- _Dataset entries_

=-=-=-=-=

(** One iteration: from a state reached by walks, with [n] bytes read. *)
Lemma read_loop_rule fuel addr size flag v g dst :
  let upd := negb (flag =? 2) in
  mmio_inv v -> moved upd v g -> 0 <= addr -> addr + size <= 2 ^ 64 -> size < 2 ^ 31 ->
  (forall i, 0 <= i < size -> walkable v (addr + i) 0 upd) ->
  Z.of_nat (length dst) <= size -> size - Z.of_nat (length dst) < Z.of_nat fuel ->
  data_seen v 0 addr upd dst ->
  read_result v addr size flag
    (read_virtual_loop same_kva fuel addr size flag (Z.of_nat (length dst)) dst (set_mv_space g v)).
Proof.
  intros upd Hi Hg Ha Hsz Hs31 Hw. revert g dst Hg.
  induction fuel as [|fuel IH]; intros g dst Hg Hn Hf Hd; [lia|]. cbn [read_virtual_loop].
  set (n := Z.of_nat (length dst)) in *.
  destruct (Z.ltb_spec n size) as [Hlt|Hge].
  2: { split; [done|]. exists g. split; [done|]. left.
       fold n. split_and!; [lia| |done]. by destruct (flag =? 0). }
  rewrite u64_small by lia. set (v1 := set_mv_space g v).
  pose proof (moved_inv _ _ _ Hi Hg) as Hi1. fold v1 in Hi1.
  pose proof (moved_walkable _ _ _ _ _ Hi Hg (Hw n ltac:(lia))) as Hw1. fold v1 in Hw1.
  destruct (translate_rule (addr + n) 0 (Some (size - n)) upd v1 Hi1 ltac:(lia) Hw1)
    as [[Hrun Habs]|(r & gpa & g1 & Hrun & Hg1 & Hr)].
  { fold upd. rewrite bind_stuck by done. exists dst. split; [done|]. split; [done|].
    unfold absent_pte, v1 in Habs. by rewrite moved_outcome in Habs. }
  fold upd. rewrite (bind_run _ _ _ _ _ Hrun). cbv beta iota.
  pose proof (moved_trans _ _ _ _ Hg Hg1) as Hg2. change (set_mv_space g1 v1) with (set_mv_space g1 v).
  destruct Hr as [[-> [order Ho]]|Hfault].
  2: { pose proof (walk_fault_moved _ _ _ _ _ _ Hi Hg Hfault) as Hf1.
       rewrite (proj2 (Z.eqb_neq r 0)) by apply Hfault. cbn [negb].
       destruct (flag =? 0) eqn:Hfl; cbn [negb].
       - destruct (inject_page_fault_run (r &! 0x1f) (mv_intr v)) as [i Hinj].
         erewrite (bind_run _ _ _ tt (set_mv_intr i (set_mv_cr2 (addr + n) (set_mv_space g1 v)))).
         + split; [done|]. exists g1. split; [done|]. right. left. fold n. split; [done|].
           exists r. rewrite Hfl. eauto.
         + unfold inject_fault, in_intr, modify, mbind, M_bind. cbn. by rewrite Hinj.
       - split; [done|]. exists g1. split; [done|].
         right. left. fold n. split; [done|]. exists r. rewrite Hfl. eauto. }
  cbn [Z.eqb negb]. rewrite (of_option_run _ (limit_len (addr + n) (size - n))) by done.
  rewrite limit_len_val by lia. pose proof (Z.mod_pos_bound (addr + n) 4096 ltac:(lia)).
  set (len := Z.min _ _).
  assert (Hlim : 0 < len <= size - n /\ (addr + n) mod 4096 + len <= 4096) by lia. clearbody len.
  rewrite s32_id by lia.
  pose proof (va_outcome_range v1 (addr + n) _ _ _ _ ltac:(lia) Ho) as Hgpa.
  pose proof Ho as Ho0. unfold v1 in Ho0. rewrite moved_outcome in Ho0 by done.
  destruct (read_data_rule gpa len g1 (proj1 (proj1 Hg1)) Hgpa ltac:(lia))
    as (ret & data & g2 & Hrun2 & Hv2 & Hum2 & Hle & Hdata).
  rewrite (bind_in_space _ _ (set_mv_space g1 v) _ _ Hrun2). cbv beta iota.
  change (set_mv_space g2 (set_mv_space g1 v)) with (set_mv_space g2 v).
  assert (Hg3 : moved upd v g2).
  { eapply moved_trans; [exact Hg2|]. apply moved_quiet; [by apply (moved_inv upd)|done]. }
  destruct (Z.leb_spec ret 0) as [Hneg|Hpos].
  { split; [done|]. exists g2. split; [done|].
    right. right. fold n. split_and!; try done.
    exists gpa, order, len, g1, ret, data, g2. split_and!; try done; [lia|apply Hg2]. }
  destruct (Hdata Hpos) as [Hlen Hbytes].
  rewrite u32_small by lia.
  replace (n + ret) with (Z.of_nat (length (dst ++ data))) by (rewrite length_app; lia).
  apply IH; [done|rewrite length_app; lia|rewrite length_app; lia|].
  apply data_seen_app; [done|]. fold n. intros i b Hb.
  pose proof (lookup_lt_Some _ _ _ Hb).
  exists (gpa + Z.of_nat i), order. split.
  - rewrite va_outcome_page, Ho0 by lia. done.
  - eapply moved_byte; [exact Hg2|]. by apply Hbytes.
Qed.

=-=-=-=-=

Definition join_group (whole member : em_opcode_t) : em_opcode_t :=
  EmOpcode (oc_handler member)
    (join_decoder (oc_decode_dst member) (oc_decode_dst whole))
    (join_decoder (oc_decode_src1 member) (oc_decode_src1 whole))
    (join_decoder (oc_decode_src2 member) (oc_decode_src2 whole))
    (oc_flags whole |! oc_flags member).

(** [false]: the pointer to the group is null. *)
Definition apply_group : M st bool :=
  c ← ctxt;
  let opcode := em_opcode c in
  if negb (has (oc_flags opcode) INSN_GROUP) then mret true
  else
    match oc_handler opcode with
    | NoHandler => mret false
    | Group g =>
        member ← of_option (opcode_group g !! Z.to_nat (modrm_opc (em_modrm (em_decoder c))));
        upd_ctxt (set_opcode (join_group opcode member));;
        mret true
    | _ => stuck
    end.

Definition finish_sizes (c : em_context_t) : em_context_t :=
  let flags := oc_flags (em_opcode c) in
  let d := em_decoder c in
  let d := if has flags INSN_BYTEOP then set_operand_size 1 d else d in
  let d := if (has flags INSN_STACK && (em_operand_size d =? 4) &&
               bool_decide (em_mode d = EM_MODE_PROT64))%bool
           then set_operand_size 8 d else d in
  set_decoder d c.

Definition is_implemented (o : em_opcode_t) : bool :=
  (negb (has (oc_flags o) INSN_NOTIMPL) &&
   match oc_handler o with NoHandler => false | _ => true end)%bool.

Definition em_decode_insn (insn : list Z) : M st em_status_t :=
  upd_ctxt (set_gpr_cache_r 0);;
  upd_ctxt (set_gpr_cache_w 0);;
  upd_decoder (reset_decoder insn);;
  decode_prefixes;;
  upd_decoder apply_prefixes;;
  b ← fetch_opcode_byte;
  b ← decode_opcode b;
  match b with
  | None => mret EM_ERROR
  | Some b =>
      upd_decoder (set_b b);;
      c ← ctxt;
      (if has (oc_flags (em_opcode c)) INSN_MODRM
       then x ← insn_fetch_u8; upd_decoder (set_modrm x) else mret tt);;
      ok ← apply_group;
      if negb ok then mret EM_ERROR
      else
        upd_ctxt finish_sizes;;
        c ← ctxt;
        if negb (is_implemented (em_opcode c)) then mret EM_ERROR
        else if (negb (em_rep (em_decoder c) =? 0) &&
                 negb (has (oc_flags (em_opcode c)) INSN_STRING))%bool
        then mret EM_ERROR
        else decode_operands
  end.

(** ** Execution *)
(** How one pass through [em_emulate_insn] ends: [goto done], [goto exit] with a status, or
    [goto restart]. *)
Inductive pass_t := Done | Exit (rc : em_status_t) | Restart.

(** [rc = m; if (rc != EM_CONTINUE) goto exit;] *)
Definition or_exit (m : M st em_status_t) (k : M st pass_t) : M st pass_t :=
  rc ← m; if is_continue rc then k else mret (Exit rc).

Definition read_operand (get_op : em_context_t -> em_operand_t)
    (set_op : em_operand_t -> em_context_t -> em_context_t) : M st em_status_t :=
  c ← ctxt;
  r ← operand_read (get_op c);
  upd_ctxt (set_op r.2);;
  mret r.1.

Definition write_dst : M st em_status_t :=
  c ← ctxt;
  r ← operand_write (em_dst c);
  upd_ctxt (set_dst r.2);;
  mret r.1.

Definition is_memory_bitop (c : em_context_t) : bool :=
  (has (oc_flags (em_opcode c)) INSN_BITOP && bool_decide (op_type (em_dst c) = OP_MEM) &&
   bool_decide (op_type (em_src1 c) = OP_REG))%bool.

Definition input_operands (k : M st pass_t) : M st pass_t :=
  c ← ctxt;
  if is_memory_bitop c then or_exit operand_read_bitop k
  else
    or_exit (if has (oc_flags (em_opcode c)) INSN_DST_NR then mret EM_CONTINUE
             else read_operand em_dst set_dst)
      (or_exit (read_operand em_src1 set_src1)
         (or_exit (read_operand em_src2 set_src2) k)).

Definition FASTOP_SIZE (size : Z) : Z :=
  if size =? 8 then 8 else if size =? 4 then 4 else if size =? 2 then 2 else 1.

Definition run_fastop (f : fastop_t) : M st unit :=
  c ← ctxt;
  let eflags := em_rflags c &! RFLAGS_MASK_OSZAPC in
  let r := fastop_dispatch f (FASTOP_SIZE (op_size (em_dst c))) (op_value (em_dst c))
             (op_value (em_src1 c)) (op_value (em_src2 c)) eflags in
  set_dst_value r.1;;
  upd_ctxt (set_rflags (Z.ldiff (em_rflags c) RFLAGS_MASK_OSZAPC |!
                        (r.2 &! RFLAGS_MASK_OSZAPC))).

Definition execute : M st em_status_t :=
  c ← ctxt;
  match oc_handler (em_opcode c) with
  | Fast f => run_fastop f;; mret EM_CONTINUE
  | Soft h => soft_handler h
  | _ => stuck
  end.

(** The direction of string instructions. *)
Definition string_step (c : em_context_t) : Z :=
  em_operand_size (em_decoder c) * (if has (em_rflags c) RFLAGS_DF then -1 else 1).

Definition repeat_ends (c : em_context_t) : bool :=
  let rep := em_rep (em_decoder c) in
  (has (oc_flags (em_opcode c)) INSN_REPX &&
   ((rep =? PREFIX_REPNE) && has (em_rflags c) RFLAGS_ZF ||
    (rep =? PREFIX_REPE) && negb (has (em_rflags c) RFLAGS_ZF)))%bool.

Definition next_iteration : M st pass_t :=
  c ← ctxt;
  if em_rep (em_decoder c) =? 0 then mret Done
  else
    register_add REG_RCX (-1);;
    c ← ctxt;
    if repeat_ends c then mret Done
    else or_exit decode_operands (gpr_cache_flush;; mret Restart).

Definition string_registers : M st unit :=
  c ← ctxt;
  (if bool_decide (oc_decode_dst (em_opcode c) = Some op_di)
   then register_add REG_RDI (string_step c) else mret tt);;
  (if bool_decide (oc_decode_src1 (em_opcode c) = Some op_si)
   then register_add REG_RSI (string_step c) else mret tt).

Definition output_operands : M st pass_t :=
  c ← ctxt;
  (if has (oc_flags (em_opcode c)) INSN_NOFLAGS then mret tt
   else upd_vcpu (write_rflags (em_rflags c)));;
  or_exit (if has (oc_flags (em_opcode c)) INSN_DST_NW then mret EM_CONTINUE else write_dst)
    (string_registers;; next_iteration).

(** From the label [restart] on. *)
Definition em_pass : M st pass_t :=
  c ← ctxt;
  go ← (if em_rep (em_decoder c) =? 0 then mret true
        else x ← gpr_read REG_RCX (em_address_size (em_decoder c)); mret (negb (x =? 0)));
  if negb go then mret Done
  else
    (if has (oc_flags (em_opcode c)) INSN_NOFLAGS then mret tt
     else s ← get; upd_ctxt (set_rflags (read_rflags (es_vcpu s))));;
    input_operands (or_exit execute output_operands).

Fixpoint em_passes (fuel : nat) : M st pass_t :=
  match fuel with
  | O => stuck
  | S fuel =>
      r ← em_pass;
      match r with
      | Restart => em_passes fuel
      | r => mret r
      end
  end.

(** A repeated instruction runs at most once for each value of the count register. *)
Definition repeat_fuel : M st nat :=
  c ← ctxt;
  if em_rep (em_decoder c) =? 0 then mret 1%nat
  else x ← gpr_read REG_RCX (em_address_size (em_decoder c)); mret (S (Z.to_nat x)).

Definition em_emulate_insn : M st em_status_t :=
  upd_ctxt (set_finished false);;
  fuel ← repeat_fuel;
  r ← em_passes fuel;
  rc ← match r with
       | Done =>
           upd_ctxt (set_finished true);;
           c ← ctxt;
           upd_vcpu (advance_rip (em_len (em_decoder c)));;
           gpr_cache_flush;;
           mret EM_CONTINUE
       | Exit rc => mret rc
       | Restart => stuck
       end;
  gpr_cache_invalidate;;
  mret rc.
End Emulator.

=-=-=-=-=

- _YOUR INSTRUCTIONS_
Among the records above, a stretch begins at the line containing "(** One iteration: from" and ends at the line containing "split; [done|]. left.". Restate that stretch word for word, and nothing else.

- _REPLY TO THE TASK_
(** One iteration: from a state reached by walks, with [n] bytes read. *)
Lemma read_loop_rule fuel addr size flag v g dst :
  let upd := negb (flag =? 2) in
  mmio_inv v -> moved upd v g -> 0 <= addr -> addr + size <= 2 ^ 64 -> size < 2 ^ 31 ->
  (forall i, 0 <= i < size -> walkable v (addr + i) 0 upd) ->
  Z.of_nat (length dst) <= size -> size - Z.of_nat (length dst) < Z.of_nat fuel ->
  data_seen v 0 addr upd dst ->
  read_result v addr size flag
    (read_virtual_loop same_kva fuel addr size flag (Z.of_nat (length dst)) dst (set_mv_space g v)).
Proof.
  intros upd Hi Hg Ha Hsz Hs31 Hw. revert g dst Hg.
  induction fuel as [|fuel IH]; intros g dst Hg Hn Hf Hd; [lia|]. cbn [read_virtual_loop].
  set (n := Z.of_nat (length dst)) in *.
  destruct (Z.ltb_spec n size) as [Hlt|Hge].
  2: { split; [done|]. exists g. split; [done|]. left.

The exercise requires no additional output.